▶ _Exercise description_: Down to the last line, repeat the records exactly.

▶ _Source data_:
(* ===== verification/PaymentMethod.v ===== *)
(** * PaymentMethod: what a payment method promises to quotes and payments

    Models [payment-method/handler/service.ts]: the interface of a payment
    method, and the handler that picks one.  [sound_quote] is the contract
    between a payment method and the quote service; [LocalPayment] proves it of its
    [getQuote]. *)

From S2P Require Import Prelude JsNumber OpenPayments.

Local Open Scope Z_scope.
Local Open Scope ts_scope.

Record StartQuoteOptions := {
  quoteId : option string;
  sq_walletAddress : WalletAddress;
  sq_debitAmount : option Amount;
  sq_receiveAmount : option Amount;
  sq_receiver : Receiver
}.

Record PaymentQuote := {
  pq_walletAddress : WalletAddress;
  pq_receiver : Receiver;
  pq_debitAmount : Amount;
  pq_receiveAmount : Amount;
  pq_estimatedExchangeRate : number
}.

(** [P] is the type of outgoing payments. *)
Record PayOptions (P : Type) := {
  po_receiver : Receiver;
  po_outgoingPayment : P;
  finalDebitAmount : Z;
  finalReceiveAmount : Z
}.
Arguments po_receiver {P}. Arguments po_outgoingPayment {P}.
Arguments finalDebitAmount {P}. Arguments finalReceiveAmount {P}.

(** The methods of a payment method, over the state [X] of the backend. *)
Record PaymentMethodService (X P : Type) := {
  getQuote : StartQuoteOptions -> M X PaymentQuote;
  pay : PayOptions P -> M X unit
}.
Arguments getQuote {X P}. Arguments pay {X P}.

Inductive PaymentMethod := ILP | LOCAL.

Definition PaymentMethodHandlerService (X P : Type) : Type :=
  PaymentMethod -> PaymentMethodService X P.

Definition createPaymentMethodHandlerService {X P}
    (ilpPaymentService localPaymentService : PaymentMethodService X P)
  : PaymentMethodHandlerService X P :=
  fun method => match method with
                | ILP => ilpPaymentService
                | LOCAL => localPaymentService
                end.

(** ** The contract of [getQuote] *)

(** [a] is an amount of the wallet's asset, or of the receiver's. *)
Definition in_wallet_asset (w : WalletAddress) (a : Amount) : Prop :=
  assetCode a = a_code (wa_asset w) /\ assetScale a = a_scale (wa_asset w).
Definition in_receiver_asset (r : Receiver) (a : Amount) : Prop :=
  assetCode a = r_assetCode r /\ assetScale a = r_assetScale r.

(** What a payment method answers with: positive amounts of the right assets,
    and a debit of at most what the caller wanted to spend. *)
Record sound_quote (options : StartQuoteOptions) (q : PaymentQuote) : Prop := {
  sound_debit_positive : 0 < value (pq_debitAmount q);
  sound_receive_positive : 0 < value (pq_receiveAmount q);
  sound_debit_asset : in_wallet_asset (sq_walletAddress options) (pq_debitAmount q);
  sound_receive_asset : in_receiver_asset (sq_receiver options) (pq_receiveAmount q);
  sound_debit_limit : forall d, sq_debitAmount options = Some d ->
    value (pq_debitAmount q) <= value d
}.

Class SoundPaymentMethod {X P} (service : PaymentMethodService X P) : Prop :=
  getQuote_sound : forall options x q x',
    getQuote service options x = (Ret q, x') -> sound_quote options q.

#[global] Instance handler_sound {X P} (ilp local : PaymentMethodService X P) method
    `{!SoundPaymentMethod ilp, !SoundPaymentMethod local} :
  SoundPaymentMethod (createPaymentMethodHandlerService ilp local method).
Proof. by destruct method. Qed.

▶ _The answer_:
(* ===== verification/PaymentMethod.v ===== *)
(** * PaymentMethod: what a payment method promises to quotes and payments

    Models [payment-method/handler/service.ts]: the interface of a payment
    method, and the handler that picks one.  [sound_quote] is the contract
    between a payment method and the quote service; [LocalPayment] proves it of its
    [getQuote]. *)

From S2P Require Import Prelude JsNumber OpenPayments.

Local Open Scope Z_scope.
Local Open Scope ts_scope.

Record StartQuoteOptions := {
  quoteId : option string;
  sq_walletAddress : WalletAddress;
  sq_debitAmount : option Amount;
  sq_receiveAmount : option Amount;
  sq_receiver : Receiver
}.

Record PaymentQuote := {
  pq_walletAddress : WalletAddress;
  pq_receiver : Receiver;
  pq_debitAmount : Amount;
  pq_receiveAmount : Amount;
  pq_estimatedExchangeRate : number
}.

(** [P] is the type of outgoing payments. *)
Record PayOptions (P : Type) := {
  po_receiver : Receiver;
  po_outgoingPayment : P;
  finalDebitAmount : Z;
  finalReceiveAmount : Z
}.
Arguments po_receiver {P}. Arguments po_outgoingPayment {P}.
Arguments finalDebitAmount {P}. Arguments finalReceiveAmount {P}.

(** The methods of a payment method, over the state [X] of the backend. *)
Record PaymentMethodService (X P : Type) := {
  getQuote : StartQuoteOptions -> M X PaymentQuote;
  pay : PayOptions P -> M X unit
}.
Arguments getQuote {X P}. Arguments pay {X P}.

Inductive PaymentMethod := ILP | LOCAL.

Definition PaymentMethodHandlerService (X P : Type) : Type :=
  PaymentMethod -> PaymentMethodService X P.

Definition createPaymentMethodHandlerService {X P}
    (ilpPaymentService localPaymentService : PaymentMethodService X P)
  : PaymentMethodHandlerService X P :=
  fun method => match method with
                | ILP => ilpPaymentService
                | LOCAL => localPaymentService
                end.

(** ** The contract of [getQuote] *)

(** [a] is an amount of the wallet's asset, or of the receiver's. *)
Definition in_wallet_asset (w : WalletAddress) (a : Amount) : Prop :=
  assetCode a = a_code (wa_asset w) /\ assetScale a = a_scale (wa_asset w).
Definition in_receiver_asset (r : Receiver) (a : Amount) : Prop :=
  assetCode a = r_assetCode r /\ assetScale a = r_assetScale r.

(** What a payment method answers with: positive amounts of the right assets,
    and a debit of at most what the caller wanted to spend. *)
Record sound_quote (options : StartQuoteOptions) (q : PaymentQuote) : Prop := {
  sound_debit_positive : 0 < value (pq_debitAmount q);
  sound_receive_positive : 0 < value (pq_receiveAmount q);
  sound_debit_asset : in_wallet_asset (sq_walletAddress options) (pq_debitAmount q);
  sound_receive_asset : in_receiver_asset (sq_receiver options) (pq_receiveAmount q);
  sound_debit_limit : forall d, sq_debitAmount options = Some d ->
    value (pq_debitAmount q) <= value d
}.

Class SoundPaymentMethod {X P} (service : PaymentMethodService X P) : Prop :=
  getQuote_sound : forall options x q x',
    getQuote service options x = (Ret q, x') -> sound_quote options q.

#[global] Instance handler_sound {X P} (ilp local : PaymentMethodService X P) method
    `{!SoundPaymentMethod ilp, !SoundPaymentMethod local} :
  SoundPaymentMethod (createPaymentMethodHandlerService ilp local method).
Proof. by destruct method. Qed.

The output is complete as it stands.